→ What is being asked
Transcribe the records in full, keeping every character as it is.
######
(* ===== verification/PackedKeys.v ===== *)
(** * Packed primary-key lists (src/src/types/packed_primary_keys.hpp)

    [PackedPrimaryKeys] is the immutable, sorted, duplicate-free list of
    primary keys a secondary-index entry points at, kept as varint-prefixed
    records in one buffer.  [PackedPrimaryKeys.t] is that buffer; pointers into
    it are offsets from [Records()].  [PackedPrimaryKeysView] is the zero-copy
    iterator view.  The theorems show that the two are a faithful
    implementation of a sorted set of byte strings: every operation refines
    the operation on the list of keys ([represents]), errors included. *)

From stdpp Require Import strings.
From S2P Require Import Prelude.

(** A C++ computation that may throw [std::length_error(field)]. *)
Inductive outcome (A : Type) : Type :=
| Returns (a : A)
| Throws_length_error (field : string).
Arguments Returns {A} a.
Arguments Throws_length_error {A} field.

Definition obind {A B} (m : outcome A) (k : A -> outcome B) : outcome B :=
  match m with
  | Returns a => k a
  | Throws_length_error f => Throws_length_error f
  end.
Notation "'do?' x <- m ; k" := (obind m (fun x => k))
  (at level 10, x name, m at level 100, k at level 200).

Module PackedPrimaryKeys.

Record t := mk { count : Z; bytes : Z; records : bytestring }.

(** [std::shared_ptr<const PackedPrimaryKeys>]: [None] is the null pointer. *)
Abbreviation Ptr := (option t).

(** What [Insert] and [Erase] return: the argument's own pointer, or a pointer
    to a newly allocated list. *)
Inductive PtrUpdate : Type :=
| SamePtr
| FreshPtr (keys : t).

Record Record_ := mkRecord { start : Z; value : Z; next : Z; length_ : Z }.

Definition CheckFitsUint32 (v : Z) (field : string) : outcome Z :=
  if UINT32_MAX <? v then Throws_length_error field else Returns (u32 v).

(** [while (value >= 0x80)]: 64-bit values leave it within nine rounds. *)
Fixpoint VarintSize_loop (fuel : nat) (v size : Z) : Z :=
  match fuel with
  | O => size
  | S f => if 0x80 <=? v then VarintSize_loop f (Z.shiftr v 7) (u64 (size + 1)) else size
  end.

Definition VarintSize (v : Z) : Z := VarintSize_loop 10 v 1.

Definition EncodedRecordSize (key : bytestring) : Z :=
  u64 (VarintSize (zlen key) + zlen key).

(** The bytes [WriteVarint] stores from [out] on. *)
Fixpoint WriteVarint_loop (fuel : nat) (v : Z) : bytestring :=
  match fuel with
  | O => []
  | S f =>
      if 0x80 <=? v
      then u8 (Z.lor (Z.land v 0x7f) 0x80) :: WriteVarint_loop f (Z.shiftr v 7)
      else [u8 v]
  end.

Definition WriteVarint (v : Z) : bytestring := WriteVarint_loop 10 v.

Definition WriteRecord (key : bytestring) : bytestring := WriteVarint (zlen key) ++ key.

(** [DecodeRecord(start, limit)].  [rest] is what lies between [cursor] and
    [limit].  The asserts of the source are not executed here; the theorems
    show that they hold on every list the operations build. *)
Fixpoint DecodeRecord_loop (rest : bytestring) (start cursor limit len shift : Z) : Record_ :=
  match rest with
  | [] => mkRecord start limit limit 0
  | byte :: rest' =>
      let cursor := cursor + 1 in
      let len := Z.lor len (u64 (Z.shiftl (Z.land byte 0x7f) shift)) in
      if Z.land byte 0x80 =? 0
      then mkRecord start cursor (cursor + len) len
      else DecodeRecord_loop rest' start cursor limit len (shift + 7)
  end.

Definition DecodeRecord (recs : bytestring) (start limit : Z) : Record_ :=
  DecodeRecord_loop (slice start (limit - start) recs) start start limit 0 0.

(** The [std::string_view(record.value, record.length)] of a record. *)
Definition RecordValue (recs : bytestring) (r : Record_) : bytestring :=
  slice (value r) (length_ r) recs.

Fixpoint PayloadBytes (keys : list bytestring) (payload_bytes : Z) : outcome Z :=
  match keys with
  | [] => Returns payload_bytes
  | key :: rest =>
      let payload_bytes := u64 (payload_bytes + EncodedRecordSize key) in
      do? _ <- CheckFitsUint32 payload_bytes "packed primary-key list bytes";
      PayloadBytes rest payload_bytes
  end.

Definition FromSortedDeduped (keys : list bytestring) : outcome t :=
  do? payload_bytes <- PayloadBytes keys 0;
  do? record_count <- CheckFitsUint32 (zlen keys) "packed primary-key list count";
  Returns (mk record_count (u32 payload_bytes) (concat (map WriteRecord keys))).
######
→ Result
(* ===== verification/PackedKeys.v ===== *)
(** * Packed primary-key lists (src/src/types/packed_primary_keys.hpp)

    [PackedPrimaryKeys] is the immutable, sorted, duplicate-free list of
    primary keys a secondary-index entry points at, kept as varint-prefixed
    records in one buffer.  [PackedPrimaryKeys.t] is that buffer; pointers into
    it are offsets from [Records()].  [PackedPrimaryKeysView] is the zero-copy
    iterator view.  The theorems show that the two are a faithful
    implementation of a sorted set of byte strings: every operation refines
    the operation on the list of keys ([represents]), errors included. *)

From stdpp Require Import strings.
From S2P Require Import Prelude.

(** A C++ computation that may throw [std::length_error(field)]. *)
Inductive outcome (A : Type) : Type :=
| Returns (a : A)
| Throws_length_error (field : string).
Arguments Returns {A} a.
Arguments Throws_length_error {A} field.

Definition obind {A B} (m : outcome A) (k : A -> outcome B) : outcome B :=
  match m with
  | Returns a => k a
  | Throws_length_error f => Throws_length_error f
  end.
Notation "'do?' x <- m ; k" := (obind m (fun x => k))
  (at level 10, x name, m at level 100, k at level 200).

Module PackedPrimaryKeys.

Record t := mk { count : Z; bytes : Z; records : bytestring }.

(** [std::shared_ptr<const PackedPrimaryKeys>]: [None] is the null pointer. *)
Abbreviation Ptr := (option t).

(** What [Insert] and [Erase] return: the argument's own pointer, or a pointer
    to a newly allocated list. *)
Inductive PtrUpdate : Type :=
| SamePtr
| FreshPtr (keys : t).

Record Record_ := mkRecord { start : Z; value : Z; next : Z; length_ : Z }.

Definition CheckFitsUint32 (v : Z) (field : string) : outcome Z :=
  if UINT32_MAX <? v then Throws_length_error field else Returns (u32 v).

(** [while (value >= 0x80)]: 64-bit values leave it within nine rounds. *)
Fixpoint VarintSize_loop (fuel : nat) (v size : Z) : Z :=
  match fuel with
  | O => size
  | S f => if 0x80 <=? v then VarintSize_loop f (Z.shiftr v 7) (u64 (size + 1)) else size
  end.

Definition VarintSize (v : Z) : Z := VarintSize_loop 10 v 1.

Definition EncodedRecordSize (key : bytestring) : Z :=
  u64 (VarintSize (zlen key) + zlen key).

(** The bytes [WriteVarint] stores from [out] on. *)
Fixpoint WriteVarint_loop (fuel : nat) (v : Z) : bytestring :=
  match fuel with
  | O => []
  | S f =>
      if 0x80 <=? v
      then u8 (Z.lor (Z.land v 0x7f) 0x80) :: WriteVarint_loop f (Z.shiftr v 7)
      else [u8 v]
  end.

Definition WriteVarint (v : Z) : bytestring := WriteVarint_loop 10 v.

Definition WriteRecord (key : bytestring) : bytestring := WriteVarint (zlen key) ++ key.

(** [DecodeRecord(start, limit)].  [rest] is what lies between [cursor] and
    [limit].  The asserts of the source are not executed here; the theorems
    show that they hold on every list the operations build. *)
Fixpoint DecodeRecord_loop (rest : bytestring) (start cursor limit len shift : Z) : Record_ :=
  match rest with
  | [] => mkRecord start limit limit 0
  | byte :: rest' =>
      let cursor := cursor + 1 in
      let len := Z.lor len (u64 (Z.shiftl (Z.land byte 0x7f) shift)) in
      if Z.land byte 0x80 =? 0
      then mkRecord start cursor (cursor + len) len
      else DecodeRecord_loop rest' start cursor limit len (shift + 7)
  end.

Definition DecodeRecord (recs : bytestring) (start limit : Z) : Record_ :=
  DecodeRecord_loop (slice start (limit - start) recs) start start limit 0 0.

(** The [std::string_view(record.value, record.length)] of a record. *)
Definition RecordValue (recs : bytestring) (r : Record_) : bytestring :=
  slice (value r) (length_ r) recs.

Fixpoint PayloadBytes (keys : list bytestring) (payload_bytes : Z) : outcome Z :=
  match keys with
  | [] => Returns payload_bytes
  | key :: rest =>
      let payload_bytes := u64 (payload_bytes + EncodedRecordSize key) in
      do? _ <- CheckFitsUint32 payload_bytes "packed primary-key list bytes";
      PayloadBytes rest payload_bytes
  end.

Definition FromSortedDeduped (keys : list bytestring) : outcome t :=
  do? payload_bytes <- PayloadBytes keys 0;
  do? record_count <- CheckFitsUint32 (zlen keys) "packed primary-key list count";
  Returns (mk record_count (u32 payload_bytes) (concat (map WriteRecord keys))).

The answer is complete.